Lih, Lars T. (1990). Bread and Authority in Russia, 1914-1921. Berkeley: University of California Press. Malle, Silvana. (1985). The Economic Organization of War Communism, 1918-1921. Cambridge, UK: Cambridge University Press. Nove, Alec. (1992). An Economic History of the USSR, 1917-1991, 3rd ed. Harmondsworth, UK: Penguin Books. Zaleski, Eugene. (1962). Planning for Economic Growth in the Soviet Union, 1918-1932. Chapel Hill: University of North Carolina Press.

MARK HARRISON

WAR ECONOMY

The German invasion of June 22, 1941, was an event for which the Soviet Union had been preparing for fifteen years. Soviet war preparations were started in the mid-1920s at a time when no immediate threat of war existed. Stalin and other Bolshevik leaders were preoccupied by the fate of the Russian Empire in World War I. Although Russia entered that war with a substantial food surplus, its economy was destabilized by the mobilization of industry; this deprived the countryside of manufactured commodities, and peasant farmers ceased to sell food in exchange. As a result, the towns and military units went increasingly hungry to a point where industry and the army collapsed. Stalin intended to avoid a repetition. Forced industrialization would raise the economy’s capacity for producing weapons, while farm collectivization would prevent the peasants from retreating again into self- sufficiency. Although brutally and wastefully executed, these policies contributed significantly to Soviet resistance when Germany attacked.
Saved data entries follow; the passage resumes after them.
(* ===== verification/ProxyObject.v ===== *)
(** * Objects behind a proxy

    What the proxies of [i_room_client.h] and [i_participant_controller.h] share: an
    object whose methods are handlers lives on one thread, and every method of its
    proxy is a call marshalled there ([PROXY_METHOD0] to [PROXY_METHOD5] of
    [core/utils/interface_proxy.hpp]).  Calls from any number of threads amount to a
    sequence of whole method calls. *)

From stdpp Require Import base list functions.
From Stdlib Require Import Lia.
From S2P Require Import Prelude Proxy.

#[local] Open Scope list_scope.
#[local] Open Scope nat_scope.

Section object.
Context {St E Meth Res : Type}.
Variable method : Meth -> M St E Res.

(** The object's data on its thread: its state and what it has done, or the fault that
    ended it; a caller gets the result or the fault. *)
Definition object_data : Type := outcome (St * list E).

Definition call_method (m : Meth) (d : object_data) : outcome Res * object_data :=
  match d with
  | Fault f => (Fault f, Fault f)
  | Done (s, es) =>
      match method m s with
      | Done (v, s', es') => (Done v, Done (s', es ++ es'))
      | Fault f => (Fault f, Fault f)
      end
  end.

(** [(t->*m)(args)]. *)
Definition object_body (m : Meth) : @prog (outcome Res) object_data Meth := Act (call_method m) Ret.

(** The methods one after another: their results and the data in the end. *)
Fixpoint call_all (ms : list Meth) (d : object_data) : list (outcome Res) * object_data :=
  match ms with
  | [] => ([], d)
  | m :: ms => let '(r, d1) := call_method m d in let '(rs, d2) := call_all ms d1 in (r :: rs, d2)
  end.

Lemma object_body_leaf m : leaf (object_body m).
Proof. by intros v. Qed.

Lemma call_all_snoc ms m d :
  call_all (ms ++ [m]) d =
    ((call_all ms d).1 ++ [(call_method m (call_all ms d).2).1], (call_method m (call_all ms d).2).2).
Proof.
  revert d. induction ms as [|m' ms IH]; intros d; simpl; [by destruct (call_method m d)|].
  destruct (call_method m' d) as [r d1]. rewrite IH. by destruct (call_all ms d1) as [rs d2].
Qed.

Lemma object_commits a0 a :
  asteps object_body a0 a -> a_log a0 = [] ->
  call_all (a_log a).*1 (a_object a0) = ((a_log a).*2, a_object a).
Proof.
  induction 1 as [|a b c _ IH Hstep]; intros H0; [by rewrite H0|]. specialize (IH H0).
  inversion Hstep as [| |? t m k n r d Hc He| |]; subst; try exact IH. simpl.
  rewrite !fmap_app. change (fst <$> [(m, r)]) with [m]. change (snd <$> [(m, r)]) with [r].
  rewrite call_all_snoc, IH. simpl.
  inversion He as [|? ? ? ? ? ? He']; subst. inversion He'; subst. done.
Qed.

(** Whenever the object's thread is idle, its data is that after some sequence of whole
    calls, whose results are the ones the callers got. *)
Lemma object_serialises w progs local d sched :
  (forall t, t <> w -> calls_only w (progs t)) ->
  let c := run object_body sched (start w progs local d) in
  ts_cursor (threads c w) = Idle ->
  exists ms rs, call_all ms d = (rs, ts_data (threads c w)) /\ omap id (promises c) ≡ₚ rs.
Proof.
  intros Hcalls c Hidle.
  destruct (simulates_run _ w object_body_leaf sched _ _ _ (simulates_start _ w progs local d Hcalls)) as (cur & a & Hsim & Ha).
  pose proof (sim_server _ _ _ _ _ Hsim) as Hs. unfold current_of in Hs. fold c in Hs. rewrite Hidle in Hs.
  destruct cur; [done|]. rewrite Hs. exists (a_log a).*1, (a_log a).*2.
  split; [exact (object_commits _ _ Ha eq_refl) | exact (sim_log _ _ _ _ _ Hsim)].
Qed.
End object.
At first the war went worse than envisaged in the most pessimistic prewar plans. Soviet territory was deeply invaded; the real output of the territory under Soviet control fell by one-third; and the burdens of defense increased both relatively and absolutely. By 1943 three-fifths of Soviet output was devoted to the war effort, the highest proportion observed at the time in any economy that did not subsequently collapse under the strain. A railway evacuation of factories and machinery from the zones threatened by occupation shifted the geographical center of the war economy hundreds of kilometers to the east. The production of weapons rose to a level that exceeded Germany’s throughout the war. There was little detailed planning behind this; the important decisions were made in a chaotic, uncoordinated sequence. The civilian economy was neglected and it declined rapidly. By 1942, food, fuels, and metals produced had fallen by half or more. Living standards fell on average by two-fifths while millions were severely overworked and undernourished; however, the state procurement of food from collective farms ensured that industrial workers and soldiers were less likely to starve than peasants. Still the process might have ended in another economic collapse without the stunning victory over the German army at Stalingrad at the end of 1942. This enabled a return to economic planning and a partial restoration of resources to civilian uses. Foreign (mostly American) aid, which added about 5 percent to Soviet resources in 1942 and 10 percent in 1943 and 1944, also relieved the pressure.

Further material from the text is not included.